Records for this exercise ::
Lemma Live_step key d st st' r :
  Live key d st → rx_plaintext st.1 = [] → decryptOneLocked pool st = (st', r) →
  (r = Ok tt ∧ (Live key d st' ∧ d ≠ []) ∧ (length (stream st') < length (stream st))%nat) ∨
  (∃ e, r = Err e ∧ Live key d st' ∧ d = []).
Proof using pool_length H0.
  intros (i & ps & Hk & Hra & Hch & Hst & Hd & Hrok) Hnil Hdec. rewrite Hnil in Hd. cbn in Hd.
  destruct (decryptOne_spec pool pool_length _ _ _ _ _ Hk Hdec) as (Hwf & (pre & Hpre) & Hcase & Hok).
  destruct (Hok Hrok) as [Hrok' Hframe].
  assert (Forall is_byte (stream st')) as Hb.
  { destruct Hk as (_ & Hb & _). rewrite Hpre in Hb. by apply Forall_app in Hb as [_ ?]. }
  destruct Hk as (_ & _ & _ & _ & Hi). destruct ps as [|p ps].
  - right. cbn in Hst. destruct Hcase as [(hdr & ct & p & _ & Hst' & Hh & _)|(e & -> & Hp & Hc)].
    { rewrite Hst in Hst'. by destruct hdr. }
    assert (stream st' = []) as Hs' by (rewrite Hst in Hpre; symmetry in Hpre; by apply app_eq_nil in Hpre as [_ ?]).
    exists e. split; [done|]. split; [|done].
    destruct Hc as [[_ Hlt]|[Hsome Hn]]; [rewrite Hst in Hlt; cbn in Hlt; lia|].
    exists i, []. unfold Keyed. rewrite Hp. split_and!; (done || lia).
  - left. inversion Hch as [|? ? [Hne Hfit] Hch']; subst.
    assert (i < invalidNonce) as Hlt by (pose proof (zlen_nonneg ps); unfold zlen in *; cbn [length] in Hra; lia).
    destruct (Hframe p (frames key (i + 1) ps) Hfit Hlt Hst) as (-> & Hp & Hs').
    destruct Hcase as [(hdr & ct & p' & _ & _ & _ & _ & _ & Hkey' & Hn' & _)|(e & ? & _)]; [|done].
    split_and!; [done| | |].
    + exists (i + 1), ps. split_and!; try done.
      * unfold Keyed. split_and!; try done; lia.
      * unfold zlen in *. cbn [length] in Hra. lia.
      * by rewrite Hp.
    + cbn. by destruct p.
    + rewrite Hst, Hs'. cbn [frames]. rewrite length_app. pose proof (frame_length key i p) as Hfl.
      pose proof (zlen_nonneg p). unfold zlen, chp_Overhead in *. lia.
Qed.

Lemma Read_live key d cap st st' r :
  Live key d st → (0 < cap)%nat → Read pool cap st = (st', r) →
  ∃ out d', d = out ++ d' ∧ Live key d' st' ∧
    ((r = Ok out ∧ out ≠ []) ∨ (∃ e, r = Err e ∧ out = [] ∧ d = [])).
Proof using pool_length H0.
  intros HL Hcap Hr. pose proof HL as (i & ps & (Hwf & _ & Hkey & _) & _).
  destruct (Read_spec pool (Live key d) (λ st, Live key d st ∧ d = []) cap st st' r)
    as [(st1 & HL1 & Hne & -> & ->)|(e & -> & HL1 & ->)]; [|by rewrite Hkey|done|done|done| |].
  - intros s1 s2 r1 HL1 Hnil Hdec. destruct (Live_step _ _ _ _ _ HL1 Hnil Hdec) as [(-> & [? ?] & ?)|?]; eauto.
  - destruct HL1 as (j & qs & (Hwf1 & Hb1 & Hk1 & Hn1 & Hi1) & Hra1 & Hch1 & Hst1 & -> & Hok1).
    exists (take cap (rx_plaintext st1.1)), (drop cap (rx_plaintext st1.1) ++ concat qs).
    split; [by rewrite app_assoc, take_drop|]. split.
    + exists j, qs. split_and!; try done; try lia. unfold Keyed. split_and!; try done; try lia.
      destruct Hwf1. by split.
    + left. split; [done|]. destruct (rx_plaintext st1.1); [done|]. by destruct cap; [lia|].
  - exists [], []. split_and!; eauto 10.
Qed.

Lemma readSeq_live key caps d st st' rs :
  Live key d st → Forall (λ cap, (0 < cap)%nat) caps → readSeq pool caps st = (st', rs) →
  Forall returned rs ∧
  ∃ rest, d = received rs ++ rest ∧ ((length d <= length caps)%nat → rest = []).
Proof using pool_length H0.
  revert d st st' rs. induction caps as [|cap caps IH]; intros d st st' rs HL Hcaps Hr; cbn [readSeq] in Hr.
  - simplify_eq. split; [done|]. exists d. split; [done|]. destruct d; cbn; [done|lia].
  - destruct (Read pool cap st) as [st1 r] eqn:Hr1. destruct (readSeq pool caps st1) as [st2 rs2] eqn:Hr2.
    simplify_eq. inversion Hcaps as [|? ? Hcap Hcaps']; subst.
    destruct (Read_live _ _ _ _ _ _ HL Hcap Hr1) as (out & d' & -> & HL' & Hcase).
    destruct (IH _ _ _ _ HL' Hcaps' Hr2) as (Hret & rest & -> & Hall).
    destruct Hcase as [(-> & Hne)|(e & -> & -> & Hnil)].
    + split; [constructor; [left; eauto|done]|]. exists rest. unfold received in *. cbn [fmap list_fmap concat].
      split; [by rewrite app_assoc|]. rewrite length_app. cbn [length]. intros Hle. apply Hall.
      destruct out; [done|]. cbn in Hle. lia.
    + split; [constructor; [right; eauto|done]|]. exists rest. split; [done|]. intros _. cbn in Hnil.
      by apply app_eq_nil in Hnil as [_ ?].
Qed.

(** Every byte is in a frame of its own message at most: there are no more frames
    than bytes. *)
Lemma chunks_count ps : Forall chunk ps → zlen ps <= zlen (concat ps).
Proof.
  induction 1 as [|p ps [Hne _] _ IH]; [done|]. unfold zlen in *. cbn. rewrite length_app.
  destruct p; [done|]. cbn. lia.
Qed.

Lemma writeSeq_good key i msgs c st' rs :
  0 <= i → i + zlen (concat msgs) <= invalidNonce → c_wfail c = [] →
  writeSeq msgs (mkTx (Some key) (nonceOf i) None, c) = (st', rs) →
  rs = (λ m, Ok (zlen m, None)) <$> msgs ∧
  ∃ ps, c_sent st'.2 = c_sent c ++ frames key i ps ∧ Forall chunk ps ∧ concat ps = concat msgs.
Proof using pool_length H0.
  revert i c st' rs. induction msgs as [|bs msgs IH]; intros i c st' rs Hi Hra Hwf Hw; cbn [writeSeq] in Hw.
  { simplify_eq. split; [done|]. exists []. by rewrite app_nil_r. }
  destruct (Write pool bs _) as [st1 r] eqn:Hr. destruct (writeSeq msgs st1) as [st2 rs2] eqn:Hs. simplify_eq.
  assert (zlen (concat (bs :: msgs)) = zlen bs + zlen (concat msgs)) as Hz
    by (unfold zlen; cbn; rewrite length_app; lia).
  pose proof (zlen_nonneg bs). pose proof (zlen_nonneg (concat msgs)).
  destruct (Write_spec key i bs c st1 r ltac:(lia) Hr) as (ps & n & err & -> & _ & Hch & _ & Hnone & _ & Hgood).
  destruct (Hgood Hwf) as [Hwf1 Herr]. rewrite Herr in * by lia.
  destruct (Hnone eq_refl) as (Htx & Hc & -> & Hsent). destruct st1 as [tx1 c1]. cbn [fst snd] in *. subst tx1.
  pose proof (chunks_count _ Hch) as Hcount. rewrite Hc in Hcount. pose proof (zlen_nonneg ps).
  destruct (IH (i + zlen ps) c1 st' rs2) as (-> & qs & Hsent2 & Hch2 & Hc2); [lia|lia|done|done|].
  split; [done|]. exists (ps ++ qs). rewrite frames_app, Hsent2, Hsent, concat_app, Hc, Hc2, <- app_assoc.
  split_and!; try done. by apply Forall_app.
Qed.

Aim of the task ::
Copy out whichever lines of the listing contain the word "inversion".

Task result ::
  - left. inversion Hch as [|? ? [Hne Hfit] Hch']; subst.
    simplify_eq. inversion Hcaps as [|? ? Hcap Hcaps']; subst.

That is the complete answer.